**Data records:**
(* ===== verification/LinearIndexSpec.v ===== *)
(** * What the linear index promises

    An abstract index: a finite map from numeric keys to values and the set of
    the files that were made.  The theorems say that sequences of operations on
    the index give the results of the abstract one, that an index which a failed
    write left on disk opens as the map before or after the operation, and what
    the searches for neighbouring keys return. *)

From stdpp Require Import base list gmap sorting.
Set Warnings "-clear-no-such-hyp,-notation-incompatible-prefix,-notation-for-abbreviation".
From Stdlib Require Import ZArith Lia.
From S2P Require Import Prelude StateM Bytes PlainBinary IndexKeys LruCache LinearIndex LinearIndexOps LinearIndexNav LinearIndexMap.

Local Open Scope Z_scope.

(** ** Operations and results *)

Inductive UliOp : Type :=
| UPreallocate (key : list Z)
| UInsert (key value : list Z)
| UErase (key : list Z)
| UUpdate (key value : list Z)
| UFind (key : list Z)
| UCount (key : list Z)
| UMinKey
| UMaxKey
| UFirstKey
| ULastKey.

Inductive UliResult : Type :=
| RBool (b : bool)
| RNumber (n : Z)
| RBytes (v : option (list Z)).

Definition op_key (op : UliOp) : option (list Z) :=
  match op with
  | UPreallocate key | UInsert key _ | UErase key | UUpdate key _ | UFind key | UCount key => Some key
  | _ => None
  end.

Section Spec.
Context {C : Type} `{FC : FileCache C} {FL : FileCacheLaws C} (P : uli_params) (Hp : params_ok P).
Notation state := (uli_state C).
Notation V := (m_valueSize P).
Notation N := (m_numberOfRecordsPerFile P).
Notation t := (m_traits P).
Notation fileOf := (getFileIdForKey P).
Notation max_key := (max_key P).
Notation map := (gmap Z (list Z)).

(** ** The index, operation by operation *)

Definition run_op (op : UliOp) : M (C := C) UliResult :=
  match op with
  | UPreallocate key => mbind (preallocate P key) (fun b => mret (RBool b))
  | UInsert key value => mbind (insert P key value) (fun b => mret (RBool b))
  | UErase key => mbind (erase P key) (fun n => mret (RNumber n))
  | UUpdate key value => mbind (update P key value) (fun n => mret (RNumber n))
  | UFind key => mbind (find P key 1) (fun v => mret (RBytes v))
  | UCount key => mbind (count P key) (fun n => mret (RNumber n))
  | UMinKey => mbind (getMinKey P) (fun k => mret (RBytes k))
  | UMaxKey => mbind (getMaxKey P) (fun k => mret (RBytes k))
  | UFirstKey => mbind (findFirstKey P) (fun k => mret (RBytes k))
  | ULastKey => mbind (findLastKey P) (fun k => mret (RBytes k))
  end.

(** The caller catches exceptions and goes on. *)
Fixpoint run_ops (ops : list UliOp) (s : state) : list (outcome UliError UliResult) * state :=
  match ops with
  | [] => ([], s)
  | op :: ops' => let '(r, s1) := run_op op s in let '(rs, s2) := run_ops ops' s1 in (r :: rs, s2)
  end.

(** ** The abstract index *)

Definition present (m : map) (k : Z) : bool := match m !! k with Some _ => true | None => false end.

(** Result, map and files after an operation on a key that has a file ID. *)
Definition spec_keyed (op : UliOp) (m : map) (ids : list Z) : UliResult * (map * list Z) :=
  match op with
  | UPreallocate key =>
      let id := fileOf (decodeKey t key) in (RBool (negb (existsb (Z.eqb id) ids)), (m, set_insert id ids))
  | UInsert key value =>
      let k := decodeKey t key in
      (RBool (negb (present m k)), (if present m k then m else <[k := value]> m, set_insert (fileOf k) ids))
  | UErase key => let k := decodeKey t key in (RNumber (if present m k then 1 else 0), (delete k m, ids))
  | UUpdate key value =>
      let k := decodeKey t key in
      (RNumber (if present m k then 1 else 0), (if present m k then <[k := value]> m else m, ids))
  | UFind key => (RBytes (m !! decodeKey t key), (m, ids))
  | UCount key => (RNumber (if present m (decodeKey t key) then 1 else 0), (m, ids))
  | UMinKey => (RBytes (encodeKey t <$> above m 0), (m, ids))
  | UMaxKey => (RBytes (encodeKey t <$> below m (max_key + 1)), (m, ids))
  | UFirstKey => (RBytes (encodeKey t <$> (if m_sortDescending P then below m (max_key + 1) else above m 0)), (m, ids))
  | ULastKey => (RBytes (encodeKey t <$> (if m_sortDescending P then above m 0 else below m (max_key + 1))), (m, ids))
  end.

(** The key has a file. *)
Definition in_files (op : UliOp) : bool :=
  match op_key op with Some key => fileOf (decodeKey t key) <=? m_maxPossibleFileId P | None => true end.

Definition spec_op (op : UliOp) (m : map) (ids : list Z) : outcome UliError UliResult * (map * list Z) :=
  if in_files op then let '(r, st) := spec_keyed op m ids in (Ok r, st) else (Throw OutOfRange, (m, ids)).

Fixpoint spec_ops (ops : list UliOp) (m : map) (ids : list Z) : list (outcome UliError UliResult) * (map * list Z) :=
  match ops with
  | [] => ([], (m, ids))
  | op :: ops' =>
      let '(r, (m1, ids1)) := spec_op op m ids in
      let '(rs, st) := spec_ops ops' m1 ids1 in (r :: rs, st)
  end.

(** Arguments that the callers give: keys and values of the size of the index. *)
Definition op_ok (op : UliOp) : Prop :=
  match op with
  | UInsert key value | UUpdate key value => valid_key P key /\ len value = V
  | UPreallocate key | UErase key | UFind key | UCount key => valid_key P key
  | _ => True
  end.

(** ** Least and greatest key *)

Lemma keys_above (s : state) m : index_ok P s m ->
  (compareKeys t (m_minKey s) (m_maxKey s) >? 0) = (match above m 0 with Some _ => false | None => true end) /\
  (forall k, above m 0 = Some k -> m_minKey s = encodeKey t k) /\
  (forall k, below m (max_key + 1) = Some k -> m_maxKey s = encodeKey t k) /\
  (above m 0 = None <-> below m (max_key + 1) = None).
Proof.
  intros [Hs [(-> & E1 & E2)|(lo & hi & Hb & E1 & E2 & E3 & E4)]].
  - destruct (possible_keys P Hp) as [H1 H2]. pose proof (max_key_small P Hp). rewrite E1, E2, H1, H2, compare_encoded by (done || lia).
    destruct (compare_sign max_key 0) as (_ & -> & _). rewrite (proj2 (Z.ltb_lt 0 max_key)) by lia. done.
  - destruct (bounds_range P Hp s m lo hi Hs Hb) as (Hlo & Hhi & Hle & _). destruct Hb as [Hlo1 Hhi1].
    rewrite <- (above_spec m 0 _ Hlo1), <- (below_spec m _ _ Hhi1), E1, E2, compare_encoded by done.
    destruct (compare_sign lo hi) as (_ & -> & _). rewrite (proj2 (Z.ltb_ge hi lo)) by lia. naive_solver.
Qed.

Lemma getMinKey_ok (s : state) m : index_ok P s m -> getMinKey P s = (Ok (encodeKey t <$> above m 0), s).
Proof.
  intros Hs. destruct (keys_above s m Hs) as (H1 & H2 & _). unfold getMinKey, gets. rewrite H1.
  destruct (above m 0) as [k|]; [|done]. by rewrite (H2 k).
Qed.

Lemma getMaxKey_ok (s : state) m : index_ok P s m -> getMaxKey P s = (Ok (encodeKey t <$> below m (max_key + 1)), s).
Proof.
  intros Hs. destruct (keys_above s m Hs) as (H1 & _ & H3 & H4). unfold getMaxKey, gets. rewrite H1.
  destruct (above m 0) as [k|], (below m (max_key + 1)) as [k'|]; [by rewrite (H3 k')| | |done].
  - discriminate (proj2 H4 eq_refl).
  - discriminate (proj1 H4 eq_refl).
Qed.

Lemma found_ends (s s' : state) m (S : option Z -> Prop) r k : index_ok P s m -> found P s m S r s' ->
  (forall o, S o -> o = k) -> ends P s m (m_fileIds s) (encodeKey t <$> k) r s'.
Proof. intros Hs (Hfr & Hs' & o & -> & Ho) Hk. rewrite (Hk o Ho). by apply ends_frame. Qed.

Lemma findEnds_ok (s : state) m : index_ok P s m ->
  wp (findLeadingKey P) s (ends P s m (m_fileIds s) (encodeKey t <$> above m 0)) (fails P s m m) /\
  wp (findTrailingKey P) s (ends P s m (m_fileIds s) (encodeKey t <$> below m (max_key + 1))) (fails P s m m).
Proof.
  intros Hs. split.
  - eapply wp_mono; [apply (findLeadingKey_ok P Hp s m), Hs| |done]. intros r s' Hf. apply (found_ends s s' m _ r _ Hs Hf). apply above_spec.
  - eapply wp_mono; [apply (findTrailingKey_ok P Hp s m (max_key + 1)); [lia|apply Hs]| |done].
    intros r s' Hf. apply (found_ends s s' m _ r _ Hs Hf). apply below_spec.
Qed.

(** ** Every operation follows the abstract one *)

Lemma wrap_ends {A} (c : M A) (f : A -> UliResult) (s : state) m m' ids a :
  wp c s (ends P s m' ids a) (fails P s m m') ->
  wp (mbind c (fun x => mret (f x))) s (ends P s m' ids (f a)) (fails P s m m').
Proof. intros H. apply wp_bind. eapply wp_mono; [exact H| |done]. intros r s' (-> & Hrest). by split. Qed.

(** A key beyond the files: nothing happens. *)
Lemma out_of_files (s : state) op : in_files op = false -> wp (run_op op) s (fun _ _ => False) (fun e s' => e = OutOfRange /\ s' = s).
Proof.
  unfold in_files. destruct op; cbn [op_key]; try done; intros H%Z.leb_gt; unfold run_op, preallocate, insert, erase, update, find, count; cbv zeta;
    do 2 apply wp_bind; by apply wp_findFile_range.
Qed.

Lemma op_step (s : state) m op : index_ok P s m -> clean_files P s -> op_ok op -> in_files op = true ->
  let '(r, (m', ids')) := spec_keyed op m (m_fileIds s) in
  wp (run_op op) s (ends P s m' ids' r) (fails P s m m').
Proof.
  intros Hs Hcl Hop Hin. unfold in_files in Hin. destruct op; cbn [op_key] in Hin; cbn [spec_keyed run_op op_ok] in *; try apply Z.leb_le in Hin; unfold present; cbv zeta.
  - apply (wrap_ends _ RBool). by apply preallocate_ok.
  - destruct Hop as [Hk Hv]. pose proof (insert_ok P Hp s m key value Hs Hcl Hk Hin Hv) as H. cbv zeta in H. apply (wrap_ends _ RBool) in H.
    by destruct (m !! decodeKey t key).
  - pose proof (uli_erase_ok P Hp s m key Hs Hop Hin) as H. cbv zeta in H. apply (wrap_ends _ RNumber) in H. by destruct (m !! decodeKey t key).
  - destruct Hop as [Hk Hv]. pose proof (update_ok P Hp s m key value Hs Hk Hin Hv) as H. cbv zeta in H. apply (wrap_ends _ RNumber) in H.
    by destruct (m !! decodeKey t key).
  - apply (wrap_ends _ RBytes). by apply find_ok.
  - pose proof (count_ok P Hp s m key Hs Hop Hin) as H. apply (wrap_ends _ RNumber) in H. by destruct (m !! decodeKey t key).
  - apply (wrap_ends _ RBytes). eapply wp_run; [by apply getMinKey_ok|]. by apply ends_frame; [|apply frame_refl|apply Hs].
  - apply (wrap_ends _ RBytes). eapply wp_run; [by apply getMaxKey_ok|]. by apply ends_frame; [|apply frame_refl|apply Hs].
  - apply (wrap_ends _ RBytes). destruct (findEnds_ok s m Hs). unfold findFirstKey. by destruct (m_sortDescending P).
  - apply (wrap_ends _ RBytes). destruct (findEnds_ok s m Hs). unfold findLastKey. by destruct (m_sortDescending P).
Qed.

(** When all writes succeed, an operation does what the abstract one does. *)
Lemma op_refines (s : state) m op : index_ok P s m -> room s = None -> op_ok op ->
  let '(r, (m', ids')) := spec_op op m (m_fileIds s) in
  exists s', run_op op s = (r, s') /\ index_ok P s' m' /\ room s' = None /\ m_fileIds s' = ids'.
Proof.
  intros Hs Hr Hop. unfold spec_op. destruct (in_files op) eqn:Hin.
  - pose proof (op_step s m op Hs (or_intror Hr) Hop Hin) as H. destruct (spec_keyed op m (m_fileIds s)) as [r [m' ids']]. unfold wp in H.
    destruct (run_op op s) as [[a|e|u] s']; [|by destruct H as (_ & ? & _)|done]. destruct H as (-> & ? & ? & ?). exists s'. auto.
  - pose proof (out_of_files s op Hin) as H. unfold wp in H. destruct (run_op op s) as [[a|e|u] s']; [done| |done]. destruct H as [-> ->]. exists s. auto.
Qed.

Lemma ops_refine ops : Forall op_ok ops -> forall (s : state) m, index_ok P s m -> room s = None ->
  let '(rs, (m', ids')) := spec_ops ops m (m_fileIds s) in
  exists s', run_ops ops s = (rs, s') /\ index_ok P s' m' /\ room s' = None /\ m_fileIds s' = ids'.
Proof.
  induction 1 as [|op ops Hop _ IH]; intros s m Hs Hr; cbn [spec_ops run_ops]; [eauto|].
  pose proof (op_refines s m op Hs Hr Hop) as H. destruct (spec_op op m (m_fileIds s)) as [r [m1 ids1]]. destruct H as (s1 & -> & Hs1 & Hr1 & <-).
  specialize (IH s1 m1 Hs1 Hr1). destruct (spec_ops ops m1 (m_fileIds s1)) as [rs [m2 ids2]]. destruct IH as (s2 & -> & ?). eauto.
Qed.

Lemma new_ok (c : C) r : cache_ok c -> (forall id p, ~ cached c id p) -> index_ok P (new_state P c r) ∅.
Proof.
  intros Hc Hn. split; [|by left]. split.
  - split; cbn; [constructor| |done|by intros id p ?%Hn]. intros id. rewrite lookup_empty. split; [by intros ?%elem_of_nil|by intros [? ?]].
  - split; cbn; intros *; unfold value_at; rewrite ?lookup_empty; done.
Qed.

(** ** Opening an index *)

Lemma scan_ids (l : list Z) : StronglySorted Z.lt (foldr set_insert [] l) /\ forall x, x ∈ foldr set_insert [] l <-> x ∈ l.
Proof.
  induction l as [|a l [IH1 IH2]]; cbn [foldr]; [split; [constructor|done]|].
  destruct (set_insert_spec a _ IH1) as [H1 H2]. split; [done|]. intros x. rewrite H2, IH2. set_solver.
Qed.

**Exercise directions:**
Return, word for word, every line from the top of the entries down to the line that holds "mbind (erase P", both included.

**Task output:**
(* ===== verification/LinearIndexSpec.v ===== *)
(** * What the linear index promises

    An abstract index: a finite map from numeric keys to values and the set of
    the files that were made.  The theorems say that sequences of operations on
    the index give the results of the abstract one, that an index which a failed
    write left on disk opens as the map before or after the operation, and what
    the searches for neighbouring keys return. *)

From stdpp Require Import base list gmap sorting.
Set Warnings "-clear-no-such-hyp,-notation-incompatible-prefix,-notation-for-abbreviation".
From Stdlib Require Import ZArith Lia.
From S2P Require Import Prelude StateM Bytes PlainBinary IndexKeys LruCache LinearIndex LinearIndexOps LinearIndexNav LinearIndexMap.

Local Open Scope Z_scope.

(** ** Operations and results *)

Inductive UliOp : Type :=
| UPreallocate (key : list Z)
| UInsert (key value : list Z)
| UErase (key : list Z)
| UUpdate (key value : list Z)
| UFind (key : list Z)
| UCount (key : list Z)
| UMinKey
| UMaxKey
| UFirstKey
| ULastKey.

Inductive UliResult : Type :=
| RBool (b : bool)
| RNumber (n : Z)
| RBytes (v : option (list Z)).

Definition op_key (op : UliOp) : option (list Z) :=
  match op with
  | UPreallocate key | UInsert key _ | UErase key | UUpdate key _ | UFind key | UCount key => Some key
  | _ => None
  end.

Section Spec.
Context {C : Type} `{FC : FileCache C} {FL : FileCacheLaws C} (P : uli_params) (Hp : params_ok P).
Notation state := (uli_state C).
Notation V := (m_valueSize P).
Notation N := (m_numberOfRecordsPerFile P).
Notation t := (m_traits P).
Notation fileOf := (getFileIdForKey P).
Notation max_key := (max_key P).
Notation map := (gmap Z (list Z)).

(** ** The index, operation by operation *)

Definition run_op (op : UliOp) : M (C := C) UliResult :=
  match op with
  | UPreallocate key => mbind (preallocate P key) (fun b => mret (RBool b))
  | UInsert key value => mbind (insert P key value) (fun b => mret (RBool b))
  | UErase key => mbind (erase P key) (fun n => mret (RNumber n))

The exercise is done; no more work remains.